Born in 1984, van Herpen is best known for pioneering the use of 3-D printing in fashion, and her polymer Escapism Dress, which took about a week to print, was named one of the best inventions of 2011 by Time magazine. Her futuristic vision has found fans among progressive musicians and actresses, including Bjork, Tilda Swinton, Grimes, Lady Gaga and Beyoncé. Each season, van Herpen presents her collection on the official calendar of Paris Haute Couture Fashion Week. At 27, she was the youngest designer to earn a spot on its coveted schedule.

“She’s very well identified with the first 3-D-printed garment. This is where she gets pegged as fascinated in pushing technology, which she does, but it’s only as a tool. And it’s only one of her many tools,” says Dr. Alexandra Palmer, the ROM’s senior costume curator. Visit the exhibition and you’ll see that some of these tools include materials such as metal gauze, hand-blown glass and the ribs of children’s umbrellas.

For van Herpen, these unusual elements help her translate the abstract ideas that inspire her work. “Lots of the inspiration really comes from invisible concepts,” she says. “I feel inspired by a conversation that I have or the experience of skydiving – really intangible things. Somehow they give me more freedom in the translation of what I want to express.”

Collaboration also plays an important role in van Herpen’s creative process. “Being able to make something for women like Bjork or Cate Blanchett is really special because you see your own work within a very different identity and they create their own story with it,” she says. “All these people really create their own bubble within this planet. I get a lot of inspiration from it, apart from the energy that I get from these people.”

The exhibition is presented alongside Philip Beesley: Transforming Space, which includes two installations designed by the Canadian architect known as a pioneer in responsive interactive architecture. Beesley has collaborated with van Herpen on more than 10 collections since 2012, including her Dome dress, inspired by the energy surrounding the body. The dress is presented beneath Beesley’s piece Aegis, a suspended canopy programmed with an algorithm to respond to patterns of behaviour.

Both exhibitions offer a small glimpse into what the future of fashion and architecture may hold. “In my work, I often try to find new ways of looking at the future of fashion. That’s also important in a museum, that we really think about our future and not only our past,” says van Herpen. “Seeing the pieces like this, it’s almost like walking through my own diary. Every piece has so much story for me but I want those pieces to have a different story with you.”

Style happenings

Until June 10, find a beachy hideaway at 146 Ossington Ave. in Toronto. Canadian men’s swimwear brand Bather has transformed a shipping container into a surf shack, filling it with its eye-catching trunks and tees. For more information, visit bather.com.

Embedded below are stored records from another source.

(* ===== verification/ClaimSteps.v ===== *)
(** * ClaimSteps: the statements of [JobWorker._claim_execution]
    ([app/workers/job_worker.py]) as the steps of a claim, so that the statements of
    several claims can interleave. *)
From S2P Require Import Prelude Exceptions Domain Store Effects Tables Config JobRepo Repos PostCommit Invariants Steps Worker.
From S2P Require Import CreationSteps.

(** ** A statement of an open transaction *)

(** The rows a transaction sees after the statement [m], having seen [d]. *)
Definition effect {A} (m : M A) (w : World) (d : DB) : DB :=
  match w_sessions (snd (m (in_tx (set_db d w) (Some d) false))) with
  | s :: _ => default d (s_work s)
  | [] => d
  end.

(** A statement sees what the others committed by now under the [writes] of its own
    transaction, and adds to these.  The [writes] are a function of the committed
    rows, which the COMMIT applies to those of its moment: READ COMMITTED, where the
    rows a transaction wrote are its own until then. *)
Definition stmt {A} (m : M A) (writes : DB -> DB) (w : World) : outcome A * (DB -> DB) * World :=
  let '(o, w') := m (in_tx w (Some (writes (w_db w))) false) in
  (o, fun d => effect m w (writes d), set_sessions (w_sessions w) w').

(** ** The steps of a claim *)

(** What a claim waits to do next, with its local variables. *)
Inductive ClaimPhase :=
| LookUpOwner
| LockOwner (owner_id : uuid)
| LockJob (owner_id : uuid)
| MarkExhausted (owner_id : uuid) (job : JobExecutionDTO)
| LogExhausted (owner_id : uuid) (job : JobExecutionDTO)
| CountRunning (owner_id : uuid) (job : JobExecutionDTO)
| FindDeferred (owner_id : uuid) (job : JobExecutionDTO)
| AddDeferred (owner_id : uuid) (job : JobExecutionDTO)
| LogDeferred (owner_id : uuid) (job : JobExecutionDTO)
| MarkStarted (owner_id : uuid) (job : JobExecutionDTO)
| LogStarted (owner_id : uuid) (job : JobExecutionDTO)
| Committing (owner_id : uuid) (job : JobExecutionDTO) (status : JobStatus) (attempt_count : Z)
    (result : option ExecutionClaim)
| Notifying (notification : JobPostCommitNotification) (result : option ExecutionClaim)
| Claimed (answer : outcome (option ExecutionClaim)).

Record Claiming := mkClaiming {
  cl_message : DispatchOutboxMessage;
  cl_worker : string;
  cl_now : datetime;
  cl_token : uuid;
  cl_writes : DB -> DB;
  cl_phase : ClaimPhase
}.

Definition cl_job (c : Claiming) : uuid := dm_job_id (cl_message c).

(** The claim after a statement: on to the phase that its result calls for. *)
Definition proceed {A} (c : Claiming) (r : outcome A * (DB -> DB) * World) (next : A -> ClaimPhase)
    : Claiming * World :=
  let '(o, writes, w') := r in
  (mkClaiming (cl_message c) (cl_worker c) (cl_now c) (cl_token c) writes
     (match o with Ok a => next a | Exc e => Claimed (Exc e) end), w').

Section steps.
Context `{DC : DispatchCodec} `{N : WorkerPostCommitNotifier}.
Context (settings : Settings).

(** The claim whose Unit of Work was just entered. *)
Definition claim_entered (dispatch_message : DispatchOutboxMessage) (worker_id : string)
    (now : datetime) (execution_token : uuid) : Claiming :=
  mkClaiming dispatch_message worker_id now execution_token id LookUpOwner.

Definition next_attempt_number (job : JobExecutionDTO) : Z := je_attempt_count job + 1.

(** The phase the loaded row calls for. *)
Definition after_lock (owner_id : uuid) (job : option JobExecutionDTO) : ClaimPhase :=
  match job with
  | None => Claimed (Ok None)
  | Some job =>
      match je_status job with
      | PENDING => Claimed (Ok None)
      | RUNNING => Claimed (Ok None)
      | COMPLETED | FAILED | CANCELLED => Claimed (Ok None)
      | QUEUED =>
          if JobWorker._max_total_attempts job <? next_attempt_number job
          then MarkExhausted owner_id job
          else CountRunning owner_id job
      end
  end.

Definition advance_claim (c : Claiming) (w : World) : Claiming * World :=
  match cl_phase c with
  | LookUpOwner =>
      proceed c (stmt (SqlAlchemyJobRepository.get_owner_id (cl_job c)) (cl_writes c) w)
        (fun owner_id => match owner_id with
         | None => Claimed (Ok None)
         | Some owner_id => LockOwner owner_id
         end)
  | LockOwner owner_id =>
      proceed c (stmt (SqlAlchemyUserRepository.lock_by_id owner_id) (cl_writes c) w)
        (fun user => match user with
         | None => Claimed (Ok None)
         | Some _ => LockJob owner_id
         end)
  | LockJob owner_id =>
      proceed c (stmt (SqlAlchemyJobRepository.get_execution_candidate_for_update (cl_job c))
        (cl_writes c) w) (after_lock owner_id)
  | MarkExhausted owner_id job =>
      proceed c (stmt (SqlAlchemyJobRepository.mark_failed_without_execution (je_id job) QUEUED
        (cl_now c) "Job exceeded the maximum execution attempts") (cl_writes c) w)
        (fun failed : bool => if failed then LogExhausted owner_id job else Claimed (Ok None))
  | LogExhausted owner_id job =>
      proceed c (stmt (SqlAlchemyJobLogRepository.create_system_log (je_id job) "error"
        "Job failed before execution because it exceeded the maximum attempts") (cl_writes c) w)
        (fun _ => Committing owner_id job FAILED (je_attempt_count job) None)
  | CountRunning owner_id job =>
      proceed c (stmt (SqlAlchemyJobRepository.count_running_for_owner owner_id) (cl_writes c) w)
        (fun running_count =>
           if job_max_running_per_user settings <=? running_count then FindDeferred owner_id job
           else MarkStarted owner_id job)
  | FindDeferred owner_id job =>
      proceed c (stmt (db_query (fun d => scalar (select_where (pending_dispatch (je_id job)) (db_outbox d))))
        (cl_writes c) w)
        (fun existing_event => match existing_event with
         | Some _ => Committing owner_id job QUEUED (je_attempt_count job) None
         | None => AddDeferred owner_id job
         end)
  | AddDeferred owner_id job =>
      proceed c (stmt (SqlAlchemyOutboxRepository.create_dispatch_event (je_id job)
        (cl_now c + seconds CAPACITY_DEFER_SECONDS)) (cl_writes c) w)
        (fun _ => LogDeferred owner_id job)
  | LogDeferred owner_id job =>
      proceed c (stmt (SqlAlchemyJobLogRepository.create_system_log (je_id job) "info"
        "Job dispatch deferred because the owner reached the running-job limit") (cl_writes c) w)
        (fun _ => Committing owner_id job QUEUED (je_attempt_count job) None)
  | MarkStarted owner_id job =>
      proceed c (stmt (SqlAlchemyJobRepository.mark_running (je_id job) (cl_worker c) (cl_token c)
        (cl_now c) (cl_now c + seconds (job_lease_seconds settings))) (cl_writes c) w)
        (fun claimed : bool => if claimed then LogStarted owner_id job else Claimed (Ok None))
  | LogStarted owner_id job =>
      proceed c (stmt (SqlAlchemyJobLogRepository.create_system_log (je_id job) "info"
        "Job execution started") (cl_writes c) w)
        (fun _ => Committing owner_id job RUNNING (next_attempt_number job)
           (Some (mkExecutionClaim job (cl_token c) (next_attempt_number job))))
  | Committing owner_id job status attempt_count result =>
      let notification :=
        worker_notification (je_id job) (je_owner_id job) status attempt_count (cl_now c) in
      let at_phase p :=
        mkClaiming (cl_message c) (cl_worker c) (cl_now c) (cl_token c) id p in
      match default CommitOk (head (w_commit_plan w)) with
      | CommitOk =>
          (at_phase (Notifying notification result), set_db (cl_writes c (w_db w)) (pop_commit w))
      | CommitLost m => (at_phase (Claimed (Exc (InfraErr m))), pop_commit w)
      | CommitUnacknowledged m =>
          (at_phase (Claimed (Exc (InfraErr m))), set_db (cl_writes c (w_db w)) (pop_commit w))
      end
  | Notifying notification result =>
      let '(o, _, w') := run_in (_notify_post_commit notification) (mkSession None true) w in
      (mkClaiming (cl_message c) (cl_worker c) (cl_now c) (cl_token c) id
         (Claimed (match o with Ok _ => Ok result | Exc e => Exc e end)), w')
  | Claimed _ => (c, w)
  end.

(** The row locks it holds: SELECT ... FOR UPDATE takes them, the end of the
    transaction gives them back. *)
Definition holds_owner (c : Claiming) : option uuid :=
  match cl_phase c with
  | LockJob o | MarkExhausted o _ | LogExhausted o _ | CountRunning o _ | FindDeferred o _
  | AddDeferred o _ | LogDeferred o _ | MarkStarted o _ | LogStarted o _
  | Committing o _ _ _ _ => Some o
  | _ => None
  end.

Definition holds_job (c : Claiming) : option uuid :=
  match cl_phase c with
  | MarkExhausted _ _ | LogExhausted _ _ | CountRunning _ _ | FindDeferred _ _ | AddDeferred _ _
  | LogDeferred _ _ | MarkStarted _ _ | LogStarted _ _ | Committing _ _ _ _ _ => Some (cl_job c)
  | _ => None
  end.
(* ===== verification/Recovery.v ===== *)
(** * Recovery: [StaleRunningRecovery] of [app/workers/stale_running_recovery.py]. *)
From S2P Require Import Prelude Exceptions Domain Store Effects Config JobRepo Repos PostCommit.

Definition RECOVERY_FINAL_FAILURE_MESSAGE : string :=
  "Job failed after stale running recovery exhausted retries".
Definition RECOVERY_REQUEUE_MESSAGE : string :=
  "Job recovered from stale running state and queued for retry".

Module StaleRunningRecovery.
Section recovery.
Context `{DC : DispatchCodec} `{N : WorkerPostCommitNotifier}.
Context (settings : Settings).

(** [_max_total_attempts]. *)
Definition _max_total_attempts (job : JobExecutionDTO) : Z := Z.min (je_max_retries job + 1) 4.

(** [_recover_stale_job]. *)
Definition _recover_stale_job (job : JobExecutionDTO) (now : datetime)
    : M (option JobPostCommitNotification) :=
  match je_execution_token job with
  | None => mret None
  | Some execution_token =>
  owner ← SqlAlchemyUserRepository.lock_by_id (je_owner_id job);
  match owner with
  | None => mret None
  | Some _ =>
  let next_attempt_number := je_attempt_count job + 1 in
  if _max_total_attempts job <? next_attempt_number then
    failed ← SqlAlchemyJobRepository.mark_failed (je_id job) execution_token now
      RECOVERY_FINAL_FAILURE_MESSAGE;
    if negb failed then mret None
    else
      SqlAlchemyJobLogRepository.create_system_log (je_id job) "error"
        ("Job attempt " +:+ str_of_int (je_attempt_count job)
         +:+ " became a final failure during stale running recovery: "
         +:+ RECOVERY_FINAL_FAILURE_MESSAGE);;
      mret (Some (mkJobPostCommitNotification (je_id job) (je_owner_id job) FAILED
        (je_attempt_count job) now None))
  else
    requeued ← SqlAlchemyJobRepository.requeue_running (je_id job) execution_token now
      RECOVERY_REQUEUE_MESSAGE;
    if negb requeued then mret None
    else
      SqlAlchemyOutboxRepository.create_dispatch_event_if_absent (je_id job) now;;
      SqlAlchemyJobLogRepository.create_system_log (je_id job) "warning"
        ("Job attempt " +:+ str_of_int (je_attempt_count job)
         +:+ " was recovered from stale running state and queued for retry");;
      mret (Some (mkJobPostCommitNotification (je_id job) (je_owner_id job) QUEUED
        (je_attempt_count job) now None))
  end
  end.

(** The loop of [recover_due_batch_once]: the notifications, in order. *)
Fixpoint recover_jobs (stale_jobs : list JobExecutionDTO) (now : datetime)
    : M (list JobPostCommitNotification) :=
  match stale_jobs with
  | [] => mret []
  | stale_job :: rest =>
      notification ← _recover_stale_job stale_job now;
      notifications ← recover_jobs rest now;
      mret (match notification with Some n => n :: notifications | None => notifications end)
  end.

(** [recover_due_batch_once]. *)
Definition recover_due_batch_once : M Z :=
  now ← now;
  notifications ← with_uow (
    stale_jobs ← SqlAlchemyJobRepository.claim_expired_running_jobs_for_update now
      (recovery_batch_size settings);
    notifications ← recover_jobs stale_jobs now;
    when (0 <? Z.of_nat (List.length notifications)) uow_commit;;
    mret notifications);
  for_each notifications _notify_post_commit;;
  mret (Z.of_nat (List.length notifications)).

(** [run_forever]: see [OutboxPublisher.run_forever]. *)
Fixpoint run_forever (stop_checks : list bool) : M unit :=
  match stop_checks with
  | [] | true :: _ => mret tt
  | false :: rest =>
      recovered_count ← recover_due_batch_once;
      when (recovered_count =? 0) (await_io (mret tt));;
      run_forever rest
  end.

End recovery.
End StaleRunningRecovery.
(* ===== verification/JsonText.v ===== *)
(** * JsonText: reading JSON.  [json.loads] as an interface whose law says that
    it reads back what [json.dumps] writes, and an executable parser that
    keeps the law. *)
From S2P Require Import Prelude Exceptions Store Tables Text TextSpec.

(** ** Values as they come back *)

(** A value whose objects have distinct keys, as dicts do, and that holds no
    float. *)
Fixpoint wf_json (j : json) : bool :=
  match j with
  | JFloat _ => false
  | JArr l => forallb wf_json l
  | JObj f => bool_decide (NoDup (fst <$> f)) && forallb (fun kv => wf_json (snd kv)) f
  | _ => true
  end.

(** The members of every object sorted by key, which Python's equality of
    dicts does not see. *)
Fixpoint canon (j : json) : json :=
  match j with
  | JArr l => JArr (List.map canon l)
  | JObj f => JObj (order_by key_le (List.map (fun kv => (fst kv, canon (snd kv))) f))
  | _ => j
  end.

(** [json.loads] on bytes: [None] when it raises. *)
Class JsonReader := {
  loads : list Z -> option json;
  loads_dumps j : wf_json j = true -> loads (bytes_of (dumps j)) = Some (canon j)
}.

(** ** A parser *)
Module JsonParser.

Definition is_ws (c : ascii) : bool :=
  let n := code_point c in (n =? 32) || (n =? 9) || (n =? 10) || (n =? 13).

Fixpoint skip_ws (s : string) : string :=
  match s with
  | String c s' => if is_ws c then skip_ws s' else s
  | EmptyString => s
  end.

Definition quote_char : ascii := ascii_of_nat 34.
Definition backslash : ascii := ascii_of_nat 92.

Definition hex_value (c : ascii) : option Z :=
  let n := code_point c in
  if (48 <=? n) && (n <=? 57) then Some (n - 48)
  else if (97 <=? n) && (n <=? 102) then Some (n - 87)
  else if (65 <=? n) && (n <=? 70) then Some (n - 55)
  else None.

(** The four digits of a [\uXXXX]; characters above 255 are outside the
    model's strings. *)
Definition unicode_escape (a b c d : ascii) : option ascii :=
  match hex_value a, hex_value b, hex_value c, hex_value d with
  | Some 0, Some 0, Some x, Some y => Some (ascii_of_N (Z.to_N (16 * x + y)))
  | _, _, _, _ => None
  end.

Definition simple_escape (c : ascii) : option ascii :=
  let n := code_point c in
  if (n =? 34) || (n =? 92) || (n =? 47) then Some c
  else if n =? 98 then Some (ascii_of_nat 8)
  else if n =? 102 then Some (ascii_of_nat 12)
  else if n =? 110 then Some (ascii_of_nat 10)
  else if n =? 114 then Some (ascii_of_nat 13)
  else if n =? 116 then Some (ascii_of_nat 9)
  else None.

Definition push (c : ascii) (r : option (string * string)) : option (string * string) :=
  match r with Some (s, rest) => Some (String c s, rest) | None => None end.

(** The rest of a string literal after its opening quote. *)
Fixpoint string_body (s : string) : option (string * string) :=
  match s with
  | EmptyString => None
  | String c s1 =>
      if Ascii.eqb c quote_char then Some (EmptyString, s1)
      else if Ascii.eqb c backslash then
        match s1 with
        | EmptyString => None
        | String e s2 =>
            if code_point e =? 117 then
              match s2 with
              | String x1 (String x2 (String x3 (String x4 s3))) =>
                  match unicode_escape x1 x2 x3 x4 with
                  | Some u => push u (string_body s3)
                  | None => None
                  end
              | _ => None
              end
            else
              match simple_escape e with
              | Some u => push u (string_body s2)
              | None => None
              end
        end
      else if code_point c <? 32 then None
      else push c (string_body s1)
  end.

Definition digit_value (c : ascii) : option Z :=
  let n := code_point c in if (48 <=? n) && (n <=? 57) then Some (n - 48) else None.

(** Further digits of a number. *)
Fixpoint digits (acc : Z) (s : string) : Z * string :=
  match s with
  | String c s' =>
      match digit_value c with
      | Some d => digits (10 * acc + d) s'
      | None => (acc, s)
      end
  | EmptyString => (acc, s)
  end.

(** A number without sign: no leading zeros. *)
Definition natural (s : string) : option (Z * string) :=
  match s with
  | String c s' =>
      match digit_value c with
      | Some 0 => Some (0, s')
      | Some d => Some (digits d s')
      | None => None
      end
  | EmptyString => None
  end.

(** A fraction or an exponent makes a float, which this parser refuses. *)
Definition float_follows (s : string) : bool :=
  match s with
  | String c _ => let n := code_point c in (n =? 46) || (n =? 101) || (n =? 69)
  | EmptyString => false
  end.

Definition number (s : string) : option (json * string) :=
  let '(negative, s1) :=
    match s with
    | String c s' => if Ascii.eqb c "-"%char then (true, s') else (false, s)
    | EmptyString => (false, s)
    end in
  match natural s1 with
  | Some (n, rest) =>
      if float_follows rest then None else Some (JNum (if negative then - n else n), rest)
  | None => None
  end.

(** What follows a keyword. *)
Fixpoint after (word s : string) : option string :=
  match word, s with
  | EmptyString, _ => Some s
  | String a word', String b s' => if Ascii.eqb a b then after word' s' else None
  | _, EmptyString => None
  end.

Definition keyword (s : string) : option (json * string) :=
  match after "null" s with
  | Some rest => Some (JNull, rest)
  | None =>
      match after "true" s with
      | Some rest => Some (JBool true, rest)
      | None => match after "false" s with Some rest => Some (JBool false, rest) | None => None end
      end
  end.

(** A value; the elements of a non-empty array; the members of a non-empty
    object, each up to and including the closing bracket. *)
Fixpoint value (fuel : nat) (s : string) : option (json * string) :=
  match fuel, s with
  | O, _ | _, EmptyString => None
  | S k, String c s1 =>
      if Ascii.eqb c quote_char then
        match string_body s1 with Some (t, rest) => Some (JStr t, rest) | None => None end
      else if Ascii.eqb c "["%char then
        match after "]" (skip_ws s1) with
        | Some rest => Some (JArr [], rest)
        | None =>
            match elements k (skip_ws s1) with Some (l, rest) => Some (JArr l, rest) | None => None end
        end
      else if Ascii.eqb c "{"%char then
        match after "}" (skip_ws s1) with
        | Some rest => Some (JObj [], rest)
        | None =>
            match members k (skip_ws s1) with Some (f, rest) => Some (JObj f, rest) | None => None end
        end
      else match keyword s with Some r => Some r | None => number s end
  end
with elements (fuel : nat) (s : string) : option (list json * string) :=
  match fuel with
  | O => None
  | S k =>
      match value k s with
      | None => None
      | Some (v, s1) =>
          match after "]" (skip_ws s1), after "," (skip_ws s1) with
          | Some rest, _ => Some ([v], rest)
          | None, Some s2 =>
              match elements k (skip_ws s2) with
              | Some (l, rest) => Some (v :: l, rest)
              | None => None
              end
          | None, None => None
          end
      end
  end
with members (fuel : nat) (s : string) : option (list (string * json) * string) :=
  match fuel with
  | O => None
  | S k =>
      match s with
      | EmptyString => None
      | String c s0 =>
          if negb (Ascii.eqb c quote_char) then None
          else match string_body s0 with
          | None => None
          | Some (key, s1) =>
              match after ":" (skip_ws s1) with
              | None => None
              | Some s2 =>
                  match value k (skip_ws s2) with
                  | None => None
                  | Some (v, s3) =>
                      match after "}" (skip_ws s3), after "," (skip_ws s3) with
                      | Some rest, _ => Some ([(key, v)], rest)
                      | None, Some s4 =>
                          match members k (skip_ws s4) with
                          | Some (f, rest) => Some ((key, v) :: f, rest)
                          | None => None
                          end
                      | None, None => None
                      end
                  end
              end
          end
      end
  end.

(** ASCII text only. *)
Fixpoint decode (bytes : list Z) : option string :=
  match bytes with
  | [] => Some EmptyString
  | b :: rest =>
      if (0 <=? b) && (b <? 128)
      then match decode rest with Some s => Some (String (ascii_of_N (Z.to_N b)) s) | None => None end
      else None
  end.

Definition parse (bytes : list Z) : option json :=
  match decode bytes with
  | None => None
  | Some s =>
      match value (2 * String.length s) (skip_ws s) with
      | Some (v, rest) => if String.eqb (skip_ws rest) EmptyString then Some v else None
      | None => None
      end
  end.

End JsonParser.

Example parse_spaced :
  JsonParser.parse (bytes_of (" { " +:+ dquote +:+ "a\u0041\n" +:+ dquote +:+ " : [ -10 , true,{}] } "))
  = Some (JObj [("aA" +:+ String (ascii_of_nat 10) "", JArr [JNum (-10); JBool true; JObj []])]).
Proof. vm_compute. reflexivity. Qed.

Example parse_refuses :
  JsonParser.parse (bytes_of "[1,]") = None /\ JsonParser.parse (bytes_of "01") = None /\
  JsonParser.parse (bytes_of "1 2") = None.
Proof. vm_compute. done. Qed.

(** ** The parser reads what [dumps] writes *)
Module JsonRoundTrip.
Import JsonParser.

(** *** Text *)

Lemma app_cons c s t : String c s +:+ t = String c (s +:+ t).
Proof. reflexivity. Qed.

Lemma app_assoc_str s1 s2 s3 : (s1 +:+ s2) +:+ s3 = s1 +:+ (s2 +:+ s3).
Proof. induction s1 as [|c s1 IH]; [done|]. by rewrite !app_cons, IH. Qed.

Lemma app_empty_r s : s +:+ "" = s.
Proof. induction s as [|c s IH]; [done|]. by rewrite app_cons, IH. Qed.

Lemma slen_cons c s : slen (String c s) = 1 + slen s.
Proof. unfold slen. cbn [String.length]. lia. Qed.

Lemma slen_empty : slen "" = 0.
Proof. reflexivity. Qed.

Create Rewrite HintDb text.
#[local] Hint Rewrite app_cons app_assoc_str slen_cons slen_app slen_empty : text.

(** *** String literals *)

Lemma body_escaped c t : string_body (escape_char c +:+ t) = push c (string_body t).
Proof. by destruct c as [ [] [] [] [] [] [] [] []]. Qed.

Lemma body_escape s rest :
  string_body (escape s +:+ String quote_char rest) = Some (s, rest).
Proof.
  induction s as [|c s IH]; [done|]. cbn [escape].
  by rewrite app_assoc_str, body_escaped, IH.
Qed.

Lemma quote_shape s rest :
  quote s +:+ rest = String quote_char (escape s +:+ String quote_char rest).
Proof. unfold quote, dquote. by rewrite !app_assoc_str. Qed.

Canadian skin-care brand Flawless by Friday is opening its first Yorkdale Concept 0.6 x Flawless by Friday. Running from June 7 to July 31 at Toronto’s Yorkdale Shopping Centre, the pop-up features Canadian businesses run by female entrepreneurs that have been selected by Flawless by Friday. The event coincides with the launch of the brand’s new makeup collection, and will offer a Flawless in 15 Fast Beauty Bar for makeup applications. For more information, visit flawlessbyfriday.com.

Toronto’s Avenue Road furniture store is bringing in a new collaboration between The Rug Company and British designer Christopher Kane. Consisting of five handcrafted rugs and one cushion, the designs reflect Kane’s signature aesthetic, using traditional weaving techniques from Nepal. For more information, visit avenue-road.com.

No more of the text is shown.